Taxe foncière 2025 : voici les 10 villes où elle coûte le plus cher
Taxe foncière 2025 : où les propriétaires paieront-ils le plus ? Voici le classement des 10 villes où la note est la plus salée.

Au-delà de ces décisions locales, l’étude annuelle de Meilleurtaux lève le voile sur les villes où la taxe foncière pèse le plus lourd. Pour un logement de 70 m², la facture moyenne en 2024 atteignait 1 416 € en France, soit 118 € par mois.
Mais derrière cette moyenne, les écarts sont frappants. Nîmes décroche la première place avec une facture qui grimpe à 1 805 €, juste devant Bordeaux (1 789 €), Montpellier (1 781 €) et Nantes (1 780 €).
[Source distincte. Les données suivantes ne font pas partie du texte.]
(** after an execution is recorded, checking the same role and task with
    the same signature reads as a no-op, and with a different one does not. *)
Theorem execution_then_noop free_mb f now role task_id signature repo_key backend s :
  signature <> "" -> strip signature = signature ->
  snd (record_execution free_mb f now role task_id signature repo_key backend) = Ok tt ->
  nd_should_skip (noop_decision
    (fst (record_execution free_mb f now role task_id signature repo_key backend)) role task_id s)
  = String.eqb signature s.
Proof.
  intros Hne Hs Hok. unfold record_execution in *.
  set (g := fun data => set_signatures (set_attempts data
    (<[task_id := (default 0 (us_task_attempts data !! task_id) + 1)%Z]> (us_task_attempts data)))
    (<[role +:+ ":" +:+ task_id := signature]> (us_last_task_signatures data))).
  set (e := opt_field _ _ _) in *.
  pose proof (signatures_after_append free_mb f g e now) as H.
  change (exclusive f _) with (exclusive f (fun data => append_event free_mb (g data) e now)) in *.
  destruct (exclusive f _) as [f' r]. simpl in *.
  destruct H as [[Hno _] | H]; [done|]. unfold noop_decision. rewrite H.
  unfold g. simpl us_last_task_signatures. rewrite lookup_insert_eq. simpl. rewrite Hs.
  unfold str_truthy. rewrite (proj2 (String.eqb_neq _ _) Hne). simpl.
  by destruct (String.eqb signature s).
Qed.

(** ** Witnesses *)

Definition task_run (n : Z) (f : file) : file :=
  fst (uapply sample_settings (Some 1000%Q) f (after_minutes n)
    (UExecution "goal" "t1" "sig" None (Some "b"))).

(** Three executions of one task. *)
Definition capped_file : file := task_run 2 (task_run 1 (task_run 0 None)).

Lemma capped_file_reachable : ureach sample_settings capped_file.
Proof.
  apply ureach_step; [|reflexivity | exact I]. apply ureach_step; [|reflexivity | exact I].
  apply ureach_step; [|reflexivity | exact I]. apply ureach_init.
Defined.

Lemma reachable_ledger_invariant_witness : length (us_events (load capped_file)) <= 1000.
Proof. exact (proj1 (reachable_ledger_invariant sample_settings capped_file capped_file_reachable)). Defined.

Lemma operations_fail_only_on_disk_witness :
  fst (uapply sample_settings (Some 10%Q) capped_file (after_minutes 3) (UQuota "t1" "goal" "b"))
    = capped_file.
Proof.
  pose proof (operations_fail_only_on_disk sample_settings capped_file (Some 10%Q) (after_minutes 3)
    (UQuota "t1" "goal" "b") capped_file_reachable eq_refl I) as H.
  assert (snd (uapply sample_settings (Some 10%Q) capped_file (after_minutes 3) (UQuota "t1" "goal" "b"))
    = false) as E by (vm_compute; reflexivity).
  destruct (uapply sample_settings (Some 10%Q) capped_file (after_minutes 3) (UQuota "t1" "goal" "b"))
    as [f' b]. exact (proj1 (H E)).
Defined.

Lemma gates_always_answer_witness :
  is_ok (budget_decision sample_settings capped_file (after_minutes 3) default_breaker) = true.
Proof.
  pose proof (gates_always_answer sample_settings capped_file (after_minutes 3) default_breaker "repo"
    "b" None None 1 capped_file_reachable eq_refl) as H.
  rewrite !andb_true_iff in H. apply H.
Defined.

Lemma retry_decision_spec_witness :
  exists d f', retry_decision sample_settings capped_file "t1" (after_minutes 10) = (f', Ok d) /\
    rd_allowed d = false.
Proof.
  destruct (retry_decision_spec sample_settings capped_file "t1" (after_minutes 10)
    capped_file_reachable eq_refl) as (d & f' & H & Hd & _).
  exists d, f'. split; [exact H|]. apply Hd. split; [vm_compute; congruence|].
  exists (after_minutes 2). split; [vm_compute; reflexivity | vm_compute; congruence].
Defined.

Lemma retry_reset_loses_update_witness :
  retry_interleaved sample_settings (Some 1000%Q) capped_file "t1" (after_minutes 600)
    (after_minutes 600) (UStarted "t2" "b")
  = fst (retry_decision sample_settings capped_file "t1" (after_minutes 600)).
Proof.
  apply (retry_reset_loses_update sample_settings (Some 1000%Q) capped_file "t1" (after_minutes 600)
    (after_minutes 600) (UStarted "t2" "b") capped_file_reachable eq_refl).
  - vm_compute. congruence.
  - intros t Ht. assert (last_attempt_timestamp (load capped_file) "t1" = Some (after_minutes 2)) as E
      by (vm_compute; reflexivity).
    rewrite E in Ht. injection Ht as <-. vm_compute. reflexivity.
Defined.

Lemma busy_skip_keeps_noop_witness :
  nd_should_skip (noop_decision (fst (record_skip (Some 1000%Q) capped_file (after_minutes 3) "goal" "t9"
    "other" "budget_exceeded" None [])) "goal" "t9" "other") = false.
Proof.
  rewrite (busy_skip_keeps_noop (Some 1000%Q) capped_file (after_minutes 3) "goal" "t9" "other"
    "budget_exceeded" None [] "goal" "t9" "other"); [vm_compute; reflexivity | discriminate].
Defined.

Lemma execution_then_noop_witness :
  nd_should_skip (noop_decision (fst (record_execution (Some 1000%Q) None now0 "goal" "t1" "sig" None None))
    "goal" "t1" "sig") = true.
Proof.
  rewrite (execution_then_noop (Some 1000%Q) None now0 "goal" "t1" "sig" None None "sig");
    [reflexivity | discriminate | vm_compute; reflexivity | vm_compute; reflexivity].
Defined.

Definition signal_file : file :=
  fst (record_execution_cost (Some 1000%Q)
    (fst (record_blocked_triage (Some 1000%Q)
      (fst (record_blocked_triage (Some 1000%Q) capped_file (after_minutes 3) "t1" "auth"))
      (after_minutes 4) "t2" "auth")) (after_minutes 5) "t1" "repo" (1 # 4)%Q).

Lemma signal_file_aware : file_aware signal_file.
Proof. repeat constructor. Qed.

Lemma audit_export_complete_witness :
  exists m rows, audit_export signal_file (after_minutes 6) 7 = Ok rows /\
    length rows = length (omap (audit_row m) (List.filter
      (since_b (sub_us (after_minutes 6) (days 7))) (pruned (us_events (load signal_file)) (after_minutes 6)))).
Proof.
  destruct (audit_export_complete signal_file (after_minutes 6) 7 eq_refl signal_file_aware)
    as (m & rows & H & Hp & _).
  - apply Forall_forall. intros e He Hk. exfalso.
    assert (forallb (fun e => negb (has_kind "execution_duration" e)) (us_events (load signal_file)) = true)
      as Hall by (vm_compute; reflexivity).
    rewrite forallb_forall in Hall. apply list_elem_of_In, Hall in He. by rewrite Hk in He.
  - exists m, rows. split; [exact H | by rewrite Hp].
Defined.

Lemma should_escalate_spec_witness :
  exists fire ids, should_escalate signal_file (after_minutes 6) "auth" 2 3600 86400 = Ok (fire, ids).
Proof.
  destruct (should_escalate_spec signal_file (after_minutes 6) "auth" 2 3600 86400 eq_refl
    signal_file_aware) as (fire & ids & H & _).
  exists fire, ids. exact H.
Defined.

Lemma escalation_silences_witness :
  should_escalate (fst (record_escalation (Some 1000%Q) signal_file (after_minutes 6) "auth" ["t1"]))
    (after_minutes 8) "auth" 2 3600 86400 = Ok (false, []).
Proof.
  apply (escalation_silences (Some 1000%Q) signal_file (after_minutes 6) (after_minutes 8) "auth" ["t1"]
    2 3600 86400); try reflexivity; [exact signal_file_aware | vm_compute; congruence..].
Defined.

Lemma consecutive_blocks_spec_witness :
  exists n, consecutive_blocks_for_task signal_file (after_minutes 6) "t1" = Ok n /\ n = 1%Z.
Proof.
  destruct (consecutive_blocks_spec signal_file (after_minutes 6) "t1" eq_refl signal_file_aware)
    as (n & H & _).
  exists n. split; [exact H|].
  assert (consecutive_blocks_for_task signal_file (after_minutes 6) "t1" = Ok 1%Z) as E
    by (vm_compute; reflexivity).
  rewrite E in H. by injection H as <-.
Defined.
Viennent ensuite Le Havre (1 665 €), Marseille (1 590 €), Rennes (1 575 €), Strasbourg (1 545 €), Dijon (1 532 €) et Toulouse (1 490 €). Autant dire que le sud et l’ouest de la France concentrent une bonne partie des records.
Mulhouse, Lille et Lyon : les villes où la facture reste la plus douce
À l’opposé, certaines villes apparaissent bien plus « clémentes » : Mulhouse, par exemple, plafonne à 974 €, tandis que Lille (1 004 €) et Lyon (1 035 €) restent parmi les grandes agglomérations
les moins chères en matière de taxe foncière. Au moment d’acheter un bien, rares sont ceux qui pensent à demander combien coûte la taxe foncière.
Et pourtant, son impact n’est pas négligeable. En moyenne, elle représente 1,3 mensualité de crédit immobilier, contre 1,1 l’an dernier. Autrement dit, c’est comme si chaque année, vous payiez une mensualité supplémentaire rien que pour l’impôt local.
Alors, à quoi s’attendre pour les prochaines années ? Selon l’Insee, le coefficient de revalorisation va encore grimper de 1,7 % en 2025.
Mais les hausses locales devraient rester plus modérées à l’approche des élections municipales de 2026. « Beaucoup de maires veulent adoucir l’humeur des propriétaires », rappelle Sylvain Grataloup. En attendant, les propriétaires vont encore devoir serrer les dents.